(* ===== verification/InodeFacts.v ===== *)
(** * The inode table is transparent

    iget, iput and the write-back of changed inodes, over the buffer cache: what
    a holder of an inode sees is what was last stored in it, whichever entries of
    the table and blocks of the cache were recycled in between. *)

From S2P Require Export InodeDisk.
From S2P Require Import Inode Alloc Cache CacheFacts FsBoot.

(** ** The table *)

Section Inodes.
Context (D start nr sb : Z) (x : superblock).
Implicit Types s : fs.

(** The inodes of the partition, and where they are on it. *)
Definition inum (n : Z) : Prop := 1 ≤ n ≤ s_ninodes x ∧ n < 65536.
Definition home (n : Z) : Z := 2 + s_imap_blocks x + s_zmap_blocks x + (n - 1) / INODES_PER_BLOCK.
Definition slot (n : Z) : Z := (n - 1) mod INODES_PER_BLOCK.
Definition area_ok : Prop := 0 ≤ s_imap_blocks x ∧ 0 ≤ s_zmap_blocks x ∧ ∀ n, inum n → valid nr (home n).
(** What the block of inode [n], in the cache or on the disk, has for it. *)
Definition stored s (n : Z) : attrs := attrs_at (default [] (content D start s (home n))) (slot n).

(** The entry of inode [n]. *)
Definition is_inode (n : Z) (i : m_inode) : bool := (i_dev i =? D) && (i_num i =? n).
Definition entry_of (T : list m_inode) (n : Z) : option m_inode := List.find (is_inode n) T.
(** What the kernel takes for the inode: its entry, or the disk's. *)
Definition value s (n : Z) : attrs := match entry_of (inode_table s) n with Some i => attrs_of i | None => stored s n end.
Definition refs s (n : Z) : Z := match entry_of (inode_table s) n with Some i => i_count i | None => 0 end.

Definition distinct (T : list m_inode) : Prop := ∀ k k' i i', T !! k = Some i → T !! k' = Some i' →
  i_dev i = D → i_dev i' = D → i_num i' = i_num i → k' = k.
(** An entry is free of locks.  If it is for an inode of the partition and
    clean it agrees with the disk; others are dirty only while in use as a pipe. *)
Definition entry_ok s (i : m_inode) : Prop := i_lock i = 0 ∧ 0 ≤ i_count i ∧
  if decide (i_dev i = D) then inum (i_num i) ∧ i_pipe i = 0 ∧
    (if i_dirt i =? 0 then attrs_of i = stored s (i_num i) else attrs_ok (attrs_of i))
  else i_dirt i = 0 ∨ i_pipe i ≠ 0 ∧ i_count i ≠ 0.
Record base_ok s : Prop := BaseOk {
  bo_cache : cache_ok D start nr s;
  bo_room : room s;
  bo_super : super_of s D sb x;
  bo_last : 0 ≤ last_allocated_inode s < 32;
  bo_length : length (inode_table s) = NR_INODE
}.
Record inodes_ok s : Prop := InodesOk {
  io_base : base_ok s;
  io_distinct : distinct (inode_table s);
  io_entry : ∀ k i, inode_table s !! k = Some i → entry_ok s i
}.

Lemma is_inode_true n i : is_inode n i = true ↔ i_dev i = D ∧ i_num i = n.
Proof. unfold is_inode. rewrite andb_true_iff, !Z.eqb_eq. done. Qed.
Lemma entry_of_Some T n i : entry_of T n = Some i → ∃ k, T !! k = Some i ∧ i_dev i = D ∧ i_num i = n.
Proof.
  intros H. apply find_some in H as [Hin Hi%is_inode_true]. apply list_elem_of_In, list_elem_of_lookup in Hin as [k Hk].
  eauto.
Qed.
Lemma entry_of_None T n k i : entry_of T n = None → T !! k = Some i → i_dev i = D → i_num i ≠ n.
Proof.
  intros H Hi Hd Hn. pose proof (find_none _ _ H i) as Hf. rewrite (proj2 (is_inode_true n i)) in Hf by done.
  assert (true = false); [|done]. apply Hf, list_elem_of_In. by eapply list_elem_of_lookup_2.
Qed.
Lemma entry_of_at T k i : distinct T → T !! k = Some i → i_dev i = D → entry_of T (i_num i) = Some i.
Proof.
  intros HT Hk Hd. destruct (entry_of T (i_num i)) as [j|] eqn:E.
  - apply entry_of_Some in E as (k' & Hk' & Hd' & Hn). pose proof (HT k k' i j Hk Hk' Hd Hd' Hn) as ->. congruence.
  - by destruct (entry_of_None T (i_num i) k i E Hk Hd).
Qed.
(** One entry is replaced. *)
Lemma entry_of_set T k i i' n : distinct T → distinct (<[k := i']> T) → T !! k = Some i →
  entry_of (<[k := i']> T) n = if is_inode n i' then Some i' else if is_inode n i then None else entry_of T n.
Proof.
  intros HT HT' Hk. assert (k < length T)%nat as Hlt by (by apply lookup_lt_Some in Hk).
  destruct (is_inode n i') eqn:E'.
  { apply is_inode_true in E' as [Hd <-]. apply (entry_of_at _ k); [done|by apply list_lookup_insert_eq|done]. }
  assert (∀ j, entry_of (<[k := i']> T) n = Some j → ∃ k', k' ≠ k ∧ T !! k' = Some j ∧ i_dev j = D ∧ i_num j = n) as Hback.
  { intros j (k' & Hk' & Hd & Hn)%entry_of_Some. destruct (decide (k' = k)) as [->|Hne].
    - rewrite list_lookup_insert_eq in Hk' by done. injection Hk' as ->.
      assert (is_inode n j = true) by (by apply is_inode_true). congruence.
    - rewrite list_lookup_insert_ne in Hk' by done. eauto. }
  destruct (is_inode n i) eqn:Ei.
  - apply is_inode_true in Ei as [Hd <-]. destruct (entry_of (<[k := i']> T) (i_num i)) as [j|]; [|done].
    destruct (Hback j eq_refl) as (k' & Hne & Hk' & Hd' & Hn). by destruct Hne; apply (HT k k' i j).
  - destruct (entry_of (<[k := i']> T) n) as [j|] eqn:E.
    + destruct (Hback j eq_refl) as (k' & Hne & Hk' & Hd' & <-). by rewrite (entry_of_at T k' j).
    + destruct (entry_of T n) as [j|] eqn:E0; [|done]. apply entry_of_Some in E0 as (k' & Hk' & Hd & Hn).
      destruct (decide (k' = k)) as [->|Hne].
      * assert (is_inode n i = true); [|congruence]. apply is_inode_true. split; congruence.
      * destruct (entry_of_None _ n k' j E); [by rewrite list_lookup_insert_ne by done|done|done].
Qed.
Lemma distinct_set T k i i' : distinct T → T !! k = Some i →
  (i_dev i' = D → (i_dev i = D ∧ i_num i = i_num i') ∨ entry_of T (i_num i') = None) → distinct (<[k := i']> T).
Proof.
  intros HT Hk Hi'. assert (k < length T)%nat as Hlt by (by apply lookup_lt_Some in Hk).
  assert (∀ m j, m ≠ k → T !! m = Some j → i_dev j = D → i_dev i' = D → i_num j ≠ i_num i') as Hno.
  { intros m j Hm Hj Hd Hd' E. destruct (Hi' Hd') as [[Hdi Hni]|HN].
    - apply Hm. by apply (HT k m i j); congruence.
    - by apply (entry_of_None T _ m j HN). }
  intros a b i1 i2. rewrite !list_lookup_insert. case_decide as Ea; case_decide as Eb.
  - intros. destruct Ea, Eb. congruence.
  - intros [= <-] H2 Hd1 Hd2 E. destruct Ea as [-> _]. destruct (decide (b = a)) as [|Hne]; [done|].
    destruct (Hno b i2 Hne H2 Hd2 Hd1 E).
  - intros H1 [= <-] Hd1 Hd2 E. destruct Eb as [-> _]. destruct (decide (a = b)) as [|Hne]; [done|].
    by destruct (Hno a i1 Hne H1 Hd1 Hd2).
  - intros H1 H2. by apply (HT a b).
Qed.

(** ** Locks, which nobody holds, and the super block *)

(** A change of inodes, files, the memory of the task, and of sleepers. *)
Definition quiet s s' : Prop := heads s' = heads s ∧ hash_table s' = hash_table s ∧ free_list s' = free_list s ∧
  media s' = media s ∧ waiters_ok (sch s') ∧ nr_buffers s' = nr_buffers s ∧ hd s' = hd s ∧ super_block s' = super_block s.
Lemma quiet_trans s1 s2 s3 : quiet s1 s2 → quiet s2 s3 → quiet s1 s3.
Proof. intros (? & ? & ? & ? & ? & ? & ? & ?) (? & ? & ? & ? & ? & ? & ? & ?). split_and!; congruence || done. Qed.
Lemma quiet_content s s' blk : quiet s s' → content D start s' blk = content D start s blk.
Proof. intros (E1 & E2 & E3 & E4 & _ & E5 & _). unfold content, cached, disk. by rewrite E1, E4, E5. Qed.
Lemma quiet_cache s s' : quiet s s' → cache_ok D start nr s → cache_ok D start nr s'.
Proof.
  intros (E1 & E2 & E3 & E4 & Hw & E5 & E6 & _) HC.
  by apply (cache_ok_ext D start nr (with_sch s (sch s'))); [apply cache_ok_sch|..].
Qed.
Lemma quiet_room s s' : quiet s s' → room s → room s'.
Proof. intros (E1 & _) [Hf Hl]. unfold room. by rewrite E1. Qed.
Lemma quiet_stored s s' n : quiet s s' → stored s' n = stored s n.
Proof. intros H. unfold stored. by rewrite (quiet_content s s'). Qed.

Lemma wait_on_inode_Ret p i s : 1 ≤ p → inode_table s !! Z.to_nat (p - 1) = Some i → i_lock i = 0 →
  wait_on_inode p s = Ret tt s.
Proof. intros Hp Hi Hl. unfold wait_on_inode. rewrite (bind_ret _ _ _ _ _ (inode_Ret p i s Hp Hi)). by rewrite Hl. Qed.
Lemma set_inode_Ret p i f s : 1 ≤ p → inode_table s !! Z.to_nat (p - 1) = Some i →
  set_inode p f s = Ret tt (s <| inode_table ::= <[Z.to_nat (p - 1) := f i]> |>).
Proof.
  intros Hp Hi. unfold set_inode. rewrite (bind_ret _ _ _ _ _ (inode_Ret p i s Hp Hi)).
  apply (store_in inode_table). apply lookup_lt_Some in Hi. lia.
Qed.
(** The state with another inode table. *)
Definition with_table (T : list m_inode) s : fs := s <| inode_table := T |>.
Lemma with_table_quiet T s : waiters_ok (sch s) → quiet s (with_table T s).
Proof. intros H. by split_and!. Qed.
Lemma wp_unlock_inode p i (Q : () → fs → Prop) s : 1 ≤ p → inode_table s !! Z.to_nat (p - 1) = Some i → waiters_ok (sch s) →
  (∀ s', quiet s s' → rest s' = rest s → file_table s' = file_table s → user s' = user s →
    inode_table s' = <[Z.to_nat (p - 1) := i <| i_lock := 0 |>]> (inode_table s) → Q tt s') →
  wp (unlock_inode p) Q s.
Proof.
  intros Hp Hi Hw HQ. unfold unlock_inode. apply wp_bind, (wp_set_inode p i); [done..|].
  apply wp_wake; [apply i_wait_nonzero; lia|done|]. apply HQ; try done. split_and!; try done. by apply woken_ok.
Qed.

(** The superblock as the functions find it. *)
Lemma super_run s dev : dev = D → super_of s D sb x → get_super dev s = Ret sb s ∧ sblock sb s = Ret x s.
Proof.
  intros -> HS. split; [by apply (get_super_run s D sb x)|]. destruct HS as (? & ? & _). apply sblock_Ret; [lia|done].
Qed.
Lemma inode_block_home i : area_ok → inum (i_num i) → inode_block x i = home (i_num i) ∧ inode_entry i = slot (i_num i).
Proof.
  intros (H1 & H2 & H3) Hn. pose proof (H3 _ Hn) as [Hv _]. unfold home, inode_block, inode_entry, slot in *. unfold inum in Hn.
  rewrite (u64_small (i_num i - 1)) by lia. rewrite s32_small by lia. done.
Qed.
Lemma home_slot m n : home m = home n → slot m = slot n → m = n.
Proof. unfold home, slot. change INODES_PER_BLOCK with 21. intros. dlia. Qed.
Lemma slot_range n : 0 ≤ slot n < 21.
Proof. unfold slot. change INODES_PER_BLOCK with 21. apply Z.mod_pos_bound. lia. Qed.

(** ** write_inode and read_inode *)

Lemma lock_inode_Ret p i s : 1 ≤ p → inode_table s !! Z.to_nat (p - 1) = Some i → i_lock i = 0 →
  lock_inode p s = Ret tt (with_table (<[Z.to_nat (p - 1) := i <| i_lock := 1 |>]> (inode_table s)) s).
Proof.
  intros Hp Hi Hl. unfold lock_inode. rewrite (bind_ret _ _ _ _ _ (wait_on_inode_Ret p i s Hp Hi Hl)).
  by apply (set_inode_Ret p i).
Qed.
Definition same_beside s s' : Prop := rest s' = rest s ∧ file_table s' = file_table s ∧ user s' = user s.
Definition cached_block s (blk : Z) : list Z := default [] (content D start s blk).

****

Exercise brief —
Within the data above, the span starting at the line containing "wait_on_inode p s = Ret tt s." and ending at the line containing "intros Hp Hi Hw" is to be retyped exactly, with no other lines.

Response to this exercise —
  wait_on_inode p s = Ret tt s.
Proof. intros Hp Hi Hl. unfold wait_on_inode. rewrite (bind_ret _ _ _ _ _ (inode_Ret p i s Hp Hi)). by rewrite Hl. Qed.
Lemma set_inode_Ret p i f s : 1 ≤ p → inode_table s !! Z.to_nat (p - 1) = Some i →
  set_inode p f s = Ret tt (s <| inode_table ::= <[Z.to_nat (p - 1) := f i]> |>).
Proof.
  intros Hp Hi. unfold set_inode. rewrite (bind_ret _ _ _ _ _ (inode_Ret p i s Hp Hi)).
  apply (store_in inode_table). apply lookup_lt_Some in Hi. lia.
Qed.
(** The state with another inode table. *)
Definition with_table (T : list m_inode) s : fs := s <| inode_table := T |>.
Lemma with_table_quiet T s : waiters_ok (sch s) → quiet s (with_table T s).
Proof. intros H. by split_and!. Qed.
Lemma wp_unlock_inode p i (Q : () → fs → Prop) s : 1 ≤ p → inode_table s !! Z.to_nat (p - 1) = Some i → waiters_ok (sch s) →
  (∀ s', quiet s s' → rest s' = rest s → file_table s' = file_table s → user s' = user s →
    inode_table s' = <[Z.to_nat (p - 1) := i <| i_lock := 0 |>]> (inode_table s) → Q tt s') →
  wp (unlock_inode p) Q s.
Proof.
  intros Hp Hi Hw HQ. unfold unlock_inode. apply wp_bind, (wp_set_inode p i); [done..|].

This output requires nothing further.